Yes, this is one of my favorite methods Ive been working on. Right now, what he does is “sit” when he sees another dog, not every time depending on what threshold he’s at but its really coming and with the counter conditioning with food, I can also get a head whip when I call him so we can run in the opposite direction. Im incorporating play more into this now too and playing with him on sidewalks and around potential trigger zones to encourage relaxation and fun in those zones. I think it’s going well, I just wish excited greeting and leash frustration was an easier thing to find resources on. Im going through this book “Click to calm” and it’s more aimed at aggressive dogs but I think the methods still apply to frustrated puppies like Tekno. I really like the writing style and conciseness, and recommend it to others working through reactivity.


----------



## Phaz23 (May 31, 2020)

Dianaleez said:


> It's always your choice.

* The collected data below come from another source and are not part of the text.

(** X2: the bytes of a message.  While a message is read, non-zero
    bytes are stored in the active slot at consecutive positions from
    [msglen] on, as long as [msglen] is at most 268 when a byte arrives;
    the other slots are not written and nothing is printed. *)
Theorem message_bytes_stored (bs : list Z) (s : l2_state) (row : list Z) :
  wf s -> frame_state s = EAS_L2_READING_MESSAGE ->
  Forall (fun b => b <> 0) bs ->
  msglen s + Z.of_nat (length bs) <= 269 ->
  msg_buf s !! Z.to_nat (msgno s) = Some row ->
  feed bs s
  = Some (stored s
            (<[Z.to_nat (msgno s) :=
                 take (Z.to_nat (msglen s)) row ++ bs
                   ++ drop (Z.to_nat (msglen s) + length bs) row]>
               (msg_buf s))
            (msglen s + Z.of_nat (length bs)), []).
Proof.
  intros Hwf Hfs Hnz Hlen Hrow.
  pose proof Hwf as [_ Hrows _ _ Hno Hml _ _].
  apply message_bytes; try done; try lia.
  eapply Forall_lookup_1 in Hrows; [|exact Hrow]. by destruct Hrows.
Qed.

Lemma message_bytes_stored_witness :
  let s := after [90; 67; 90; 67; 65] in
  wf s /\ frame_state s = EAS_L2_READING_MESSAGE
  /\ Forall (fun b => b <> 0) [66; 45]
  /\ msglen s + Z.of_nat (length [66; 45]) <= 269
  /\ msg_buf s !! Z.to_nat (msgno s) = Some (65 :: replicate 268 0)
  /\ feed [66; 45] s
     = Some (stored s
               (<[Z.to_nat (msgno s) :=
                    take (Z.to_nat (msglen s)) (65 :: replicate 268 0)
                      ++ [66; 45]
                      ++ drop (Z.to_nat (msglen s) + length [66; 45])
                              (65 :: replicate 268 0)]>
                  (msg_buf s))
               (msglen s + Z.of_nat (length [66; 45])), []).
Proof.
  cbv zeta.
  assert (Hwf : wf (after [90; 67; 90; 67; 65]))
    by (apply wfb_wf; vm_compute; reflexivity).
  assert (Hnz : Forall (fun b => b <> 0) [66; 45])
    by (repeat constructor; lia).
  assert (Hlen : msglen (after [90; 67; 90; 67; 65])
                 + Z.of_nat (length [66; 45]) <= 269)
    by (vm_compute; discriminate).
  assert (Hrow : msg_buf (after [90; 67; 90; 67; 65])
                   !! Z.to_nat (msgno (after [90; 67; 90; 67; 65]))
                 = Some (65 :: replicate 268 0))
    by (vm_compute; reflexivity).
  split; [exact Hwf|]. split; [reflexivity|]. split; [exact Hnz|].
  split; [exact Hlen|]. split; [exact Hrow|].
  exact (message_bytes_stored [66; 45] (after [90; 67; 90; 67; 65])
           (65 :: replicate 268 0) Hwf eq_refl Hnz Hlen Hrow).
Defined.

I found that sometimes teachers were right about my human children; sometimes they weren't.


I don’t think the trainer is “wrong” I think they don’t know Tekno well yet and they’re recommending something that may be a little more than he needs. I think Tekno learned to be on a leash late at over 4 months old and is still working through that restriction, and Im not sensing fear from him. I think over time the trainer will see that too. Im signed up to work with her in private and in a group class for the next couple of months. The reason Im seeking additional advice is so that I have yet language to talk with her about what Im seeing and so that I can do the best for Tekno in the immediate- and their relationship and methods will grow over time.


----------



## Raindrops (Mar 24, 2019)

Phaz23 said:


> Yes, this is one of my favorite methods Ive been working on. Right now, what he does is “sit” when he sees another dog, not every time depending on what threshold he’s at but its really coming and with the counter conditioning with food, I can also get a head whip when I call him so we can run in the opposite direction. Im incorporating play more into this now too and playing with him on sidewalks and around potential trigger zones to encourage relaxation and fun in those zones. I think it’s going well, I just wish excited greeting and leash frustration was an easier thing to find resources on. Im going through this book “Click to calm” and it’s more aimed at aggressive dogs but I think the methods still apply to frustrated puppies like Tekno. I really like the writing style and conciseness, and recommend it to others working through reactivity.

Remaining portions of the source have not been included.